DIRECTIONS FOR THIS TASK: How many lines below contain the word "mkWorld"? Give only the number.

RECORDED DATA:
=====

Lemma delete_students_keeps_the_others_witness :
  response (pg_serve plain_schema DELETE_students_id (by_id "2") two_students)
    = Some (mkResponse 200 (BDeleted "Student deleted successfully" (Some (RStudent bela)))) /\
  exists z l,
    decimal "2" = Some z /\
    response (pg_serve plain_schema GET_students (by_id "")
                (store (snd (pg_serve plain_schema DELETE_students_id (by_id "2")
                               two_students))))
      = Some (mkResponse 200 (BRows (RStudent <$> l))) /\
    (forall s', s' ∈ l <-> s' ∈ students two_students /\ student_id s' <> z).
Proof.
  split; [reflexivity|].
  destruct (delete_students_keeps_the_others plain_schema (by_id "2") (by_id "")
              two_students _ eq_refl eq_refl)
    as (z & s & l & Hid & _ & _ & _ & _ & Hl & Hmem).
  exists z, l. split; [exact Hid|]. split; [exact Hl|exact Hmem].
Defined.
(** X15: for [query] a nested multiplexer can be flattened.  A multiplexer
    whose first sub-connector is itself a multiplexer over [inner] leaves the
    same environment and settles to the same page or error as a multiplexer
    over [inner] followed by the remaining sub-connectors, whatever the
    levels of either. *)
Theorem nested_query_flattens inner inner_levels rest outer_levels w :
  observed
    (MultiLoggingConnector_query
       (mkMulti (MultiLoggingConnector_connector (mkMulti inner inner_levels) :: rest)
                outer_levels)
       requestContext conditions sortProperties properties cursor pageSize w) =
  observed
    (MultiLoggingConnector_query (mkMulti (inner ++ rest) outer_levels)
       requestContext conditions sortProperties properties cursor pageSize w).
Proof.
  unfold MultiLoggingConnector_query. cbn [_loggingConnectors].
  rewrite (query_from_app_observed 0 0 1
             (calls w ++ [CallQuery (Sub 0) requestContext conditions
                            sortProperties properties cursor pageSize])
             inner rest w (mkWorld (env w) [])) by reflexivity.
  cbn [query_from]. unfold try_catch, bind, call_query, ret, throw.
  cbn [query MultiLoggingConnector_connector].
  unfold MultiLoggingConnector_query. cbn [_loggingConnectors].
  destruct (loop_from 0 inner (mkWorld (env w) [])) as [w1 [r|err]];
    [reflexivity|].
  unfold is_not_implemented.
  by destruct (BaseError.isErrorName err NotImplementedError.CLASS_NAME).
Qed.
End NestedQuery.

(** ** More on the service *)

Lemma LogLevel_to_string_inj l l' :
  LogLevel.to_string l = LogLevel.to_string l' -> l = l'.
Proof. destruct l, l'; simpl; intros H; try reflexivity; discriminate H. Qed.

Lemma clauses_per_supplied_inj level level' source source' timeStart timeStart'
    timeEnd timeEnd' :
  clauses_per_supplied level source timeStart timeEnd =
  clauses_per_supplied level' source' timeStart' timeEnd' ->
  level = level' ∧ source = source' ∧ timeStart = timeStart' ∧ timeEnd = timeEnd'.
Proof.
  destruct level as [l|], level' as [l'|], source as [s|], source' as [s'|],
    timeStart as [a|], timeStart' as [a'|], timeEnd as [b|], timeEnd' as [b'|];
    simpl; intros H; try discriminate H; simplify_eq;
    repeat split; try done; f_equal; by apply LogLevel_to_string_inj.
Qed.

(** X16: the filter determines the parameters it was built from: two calls
    of [query] build the same condition only when they agree on the level,
    on the source and on both times, a source of white space only and a
    time that is [NaN] or infinite counting as left out. *)
Theorem build_condition_determines_parameters level level' source source'
    timeStart timeStart' timeEnd timeEnd' :
  build_condition level source timeStart timeEnd =
  build_condition level' source' timeStart' timeEnd' ->
  level = level'
  ∧ usable_source source = usable_source source'
  ∧ usable_time timeStart = usable_time timeStart'
  ∧ usable_time timeEnd = usable_time timeEnd'.
Proof.
  rewrite !build_condition_usable. intros H. injection H as H.
  by apply clauses_per_supplied_inj.
Qed.

Section ServiceFurther.
Context {Store : Type}.
Implicit Types (service : LoggingService Store) (w : World Store).

(** [log] of the service once its guards have passed. *)
Lemma LoggingService_log_run service requestContext logEntry tenantId' entry w :
  tenantId requestContext = Some tenantId' ->
  heap (env w) !! logEntry = Some entry ->
  LoggingService_log service requestContext logEntry w =
  (mkWorld (log (logging service) requestContext logEntry (env w)).1
           (calls w ++ [CallLog Logging requestContext logEntry]),
   (log (logging service) requestContext logEntry (env w)).2).
Proof.
  intros Hctx Hentry.
  unfold LoggingService_log, bind, guard, value_of, ret, call_log.
  unfold Guards.object, Guards.string. rewrite Hctx, Hentry. simpl.
  by destruct (log _ _ _ _) as [e' [id|err]].
Qed.

(** X17: [LoggingService.log] adds nothing of its own.  Given a tenant id
    that is a string and an entry that is an object, it calls its connector
    once and hands back what the connector settled to, an identifier, nothing
    or an error, leaving the environment as the connector left it; it does
    not stamp the entry. *)
Theorem service_log_delegates service requestContext logEntry tenantId' entry w :
  tenantId requestContext = Some tenantId' ->
  heap (env w) !! logEntry = Some entry ->
  LoggingService_log service requestContext logEntry w =
  (mkWorld (log (logging service) requestContext logEntry (env w)).1
           (calls w ++ [CallLog Logging requestContext logEntry]),
   (log (logging service) requestContext logEntry (env w)).2).
Proof. apply LoggingService_log_run. Qed.

(** X18: handed a reference that is not an object, [LoggingService.log]
    throws a validation error before it calls the connector. *)
Theorem service_log_rejects_entry_that_is_no_object service requestContext
    logEntry tenantId' w :
  tenantId requestContext = Some tenantId' ->
  heap (env w) !! logEntry = None ->
  ∃ e, LoggingService_log service requestContext logEntry w = (w, Rejected e)
       ∧ is_validation_error e = true.
Proof.
  intros Hctx Hentry.
  unfold LoggingService_log, bind, guard, value_of.
  unfold Guards.object, Guards.string. rewrite Hctx, Hentry. simpl.
  eexists. split; reflexivity.
Qed.
Lemma train_classifiers_labels (groups : list (string * Knowledge)) :
  forall acc,
    NoDup (dict_keys groups) ->
    (forall rel k e s, In (rel, k) groups -> In (e, s) k -> is_label s) ->
    exists c,
      train_classifiers Classifier FactExtractorFactory groups acc = Ok c
      /\ forall r,
           dict_get String.eqb c r
           = match dict_get String.eqb groups r with
             | Some k =>
                 if has_label true k && has_label false k
                 then Some (FactExtractorFactory k)
                 else dict_get String.eqb acc r
             | None => dict_get String.eqb acc r
             end.
Proof.
  induction groups as [|[rel k] groups IH]; intros acc Hnd Hlab.
  - exists acc. split; reflexivity.
  - unfold dict_keys in Hnd. simpl in Hnd.
    inversion Hnd as [|? ? Hnotin Hnd']; subst.
    assert (Hk : forall e s, In (e, s) k -> is_label s)
      by (intros e s H; eapply Hlab; [left; reflexivity | exact H]).
    assert (Hrest : forall rel' k' e s,
               In (rel', k') groups -> In (e, s) k' -> is_label s)
      by (intros rel' k' e s H; eapply Hlab; right; exact H).
    destruct (set_of_values_labels k Hk) as [Hmem Hlen].
    assert (Hnone : dict_get String.eqb groups rel = None).
    { destruct (dict_get String.eqb groups rel) eqn:E; [|reflexivity].
      exfalso. apply Hnotin.
      apply (dict_get_In_keys String.eqb String_eqb_eq). eauto. }
    cbn [train_classifiers].
    change (Some 1%Q) with (Some (of_bool true)).
    change (Some 0%Q) with (Some (of_bool false)).
    rewrite !Hmem.
    destruct (has_label true k) eqn:Ht; destruct (has_label false k) eqn:Hf;
      cbn [negb orb andb].
    + rewrite Hlen by reflexivity. cbn [Z.eqb Pos.eqb py_assert bind].
      destruct (IH (dict_set String.eqb acc rel (FactExtractorFactory k))
                  Hnd' Hrest) as [c [Hc Hget]].
      exists c. split; [exact Hc|]. intros r. rewrite Hget.
      cbn [dict_get]. destruct (String.eqb r rel) eqn:E.
      * apply String.eqb_eq in E. subst r. rewrite Hnone, Ht, Hf.
        apply (dict_get_set_same String.eqb String_eqb_eq).
      * destruct (dict_get String.eqb groups r); [|];
          rewrite (dict_get_set String.eqb String_eqb_eq), E; reflexivity.
    + destruct (IH acc Hnd' Hrest) as [c [Hc Hget]].
      exists c. split; [exact Hc|]. intros r. rewrite Hget.
      cbn [dict_get]. destruct (String.eqb r rel) eqn:E; [|reflexivity].
      apply String.eqb_eq in E. subst r. rewrite Hnone, Ht, Hf. reflexivity.
    + destruct (IH acc Hnd' Hrest) as [c [Hc Hget]].
      exists c. split; [exact Hc|]. intros r. rewrite Hget.
      cbn [dict_get]. destruct (String.eqb r rel) eqn:E; [|reflexivity].
      apply String.eqb_eq in E. subst r. rewrite Hnone, Ht, Hf. reflexivity.
    + destruct (IH acc Hnd' Hrest) as [c [Hc Hget]].
      exists c. split; [exact Hc|]. intros r. rewrite Hget.
      cbn [dict_get]. destruct (String.eqb r rel) eqn:E; [|reflexivity].
      apply String.eqb_eq in E. subst r. rewrite Hnone, Ht, Hf. reflexivity.
Qed.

=====

YOUR RESPONSE: 4